Via middle TSVs offer the best flexibility in layout and design.
Interconnect wires fromM1 through Mx may be permitted
to go above them. The dielectric stack on top of the silicon is
also the thinnest at this point in the integration cycle, thereby
simplifying the etch process and minimizing any undercut that
may occur at the interface between the dielectric stack and
silicon. On the other hand, when vias are etched at the very
end of the line, the TSVs have to be etched through a thick
and complex dielectric stack prior to etching the silicon. While
this poses challenges in etching and other processes, it poses
even more challenges for design and layout. One would need to
ensure that the keep-out area around the TSV is maintained all
through the M1–Mx metal stacks, thereby placing unnecessary
constraints in chip layout.
VIA ETCH
Via etch is the first process in the sequence; it sets the foundation
for successful integration and, hence, is very important.
Deep silicon etch can be performed by two different modes of
operation: the Bosch [1] or time-multiplexed gas-modulation
(TMGM) process and the “steady-state” process.

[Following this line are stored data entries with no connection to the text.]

(** A cursor that has returned [k], and is restored. *)
Lemma Cursor_restore_ok c k :
  _savedPosition c = Some k -> _needFirstSeek c = false -> unwrapped m k ->
  exists c', Cursor_restore s c = Some c' /\ seeks c' (fun k' => k ≺ k') /\ _savedPosition c' = Some k /\ _needFirstSeek c' = false.
Proof.
  intros Hsaved Hfirst Hsafe. unfold Cursor_restore, restore_with. rewrite Hsaved.
  destruct (lower_bound_first Hrep k Hsafe) as (r & -> & Hr). cbn [mbind option_bind it_current].
  assert (Hafter : (forall n, r = Some n -> forall k' w, entry (nodes s) m (_root s) n k' w -> k' <> k) -> first_of (nodes s) m (_root s) (fun k' => k ≺ k') r).
  { intros Hne. destruct r as [n|]; simpl in Hr |- *.
    - destruct Hr as (k' & w & He & Hge & Hleast). exists k', w. split_and!; [done| |].
      + destruct (string_lt_total k k') as [?|[E|?]]; [done| |done]. by destruct (Hne n eq_refl k' w He).
      + intros k2 Hs Hlt. apply Hleast; [done|]. by apply string_lt_asym.
    - intros k' Hs Hlt. apply (Hr k' Hs). by apply string_lt_asym. }
  destruct r as [n|]; simpl in Hr.
  - rewrite (bool_decide_eq_false_2 (Some n = None)) by done. destruct Hr as (k' & w & He & Hge & Hleast).
    rewrite (entry_deref n k' w He). cbn [mbind option_bind fst]. eexists. split; [done|]. split; [|done]. destruct (decide (k' = k)) as [->|Hne].
    + apply (seeks_after _ n k w); try done. simpl. by rewrite bool_decide_eq_true_2.
    + apply (seeks_there _ (Some n)); try done; simpl.
      * apply Hafter. intros n' [= <-] k2 w2 He2 ->. apply Hne. pose proof (entry_deref n _ _ He) as E1. pose proof (entry_deref n _ _ He2) as E2. congruence.
      * left. by rewrite bool_decide_eq_false_2.
  - eexists. split; [done|]. split; [|done]. apply (seeks_there _ None); try done; [|by right]. by apply Hafter.
Qed.

Lemma Cursor_seekExact_ok c id :
  id_ok id ->
  exists c', Cursor_seekExact rs s c id = Some (pair id <$> m !! key id, c') /\
    (is_Some (m !! key id) -> _savedPosition c' = Some (key id) /\ seeks c' (fun k => key id ≺ k)).
Proof.
  intros Hid. unfold Cursor_seekExact, RadixStore_find. destruct (m !! key id) as [w|] eqn:Em.
  - destruct (find_stored True s m (key id) w Hrep Em) as (n & -> & He). cbn [mbind option_bind]. unfold at_end. cbn [it mbind option_bind it_current].
    rewrite (bool_decide_eq_false_2 (Some n = None)) by done. rewrite (entry_deref n _ _ He). cbn [mbind option_bind fst snd].
    rewrite inPrefix_spec, bool_decide_eq_true_2 by by apply own_in_range. cbn [negb]. eexists. split; [done|]. intros _. split; [done|].
    by apply (seeks_after _ n (key id) w).
  - destruct (findNode_ok True s m (key id) Hrep) as (r & -> & Hr). unfold finds in Hr. rewrite Em in Hr. subst r. eexists. split; [done|].
    by intros [].
Qed.

(** ** Backward *)

Inductive seeks_back : Cursor -> (list Z -> Prop) -> Prop :=
  | back_first c : _needFirstSeek c = true -> seeks_back c (fun k => ~ _postfix rs ≺ k)
  | back_before c n k w :
      _needFirstSeek c = false -> _lastMoveWasRestore c = false -> it c = Some (mkIter (_root s) (Some n)) ->
      entry (nodes s) m (_root s) n k w -> seeks_back c (fun k' => k' ≺ k)
  | back_there c r P :
      _needFirstSeek c = false -> it c = Some (mkIter (_root s) r) -> last_of (nodes s) m (_root s) P r ->
      _lastMoveWasRestore c = true \/ r = None -> seeks_back c P.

In the Bosch process, the etch reactor alternates between
gases that etch the silicon and gases that deposit a protective
passivation coating on the newly etched feature using
polymerizing chemistries, such as C4F8. The process creates
a series of etched “scallops” in the silicon, which can vary
in size depending on process parameters. With advanced RF
modulation and gas switching techniques, the scallop can be
virtually eliminated.
BARRIER-SEED DEPOSITION, ECD VIA FILL, AND
CHEMICAL–MECHANICAL PLANARIZATION
The most common approach for forming a conductive pathway
through the etched via involves depositing a copper barrier/
seed layer followed by ECD copper fill. A CVD liner followed
by tungsten CVD fill has been demonstrated in a certain TSV
work [3]. However, tungsten CVD deposition induces significant
stress on the wafer causing significant wafer bowing,
which is a major issue in a 300-mm TSV processing.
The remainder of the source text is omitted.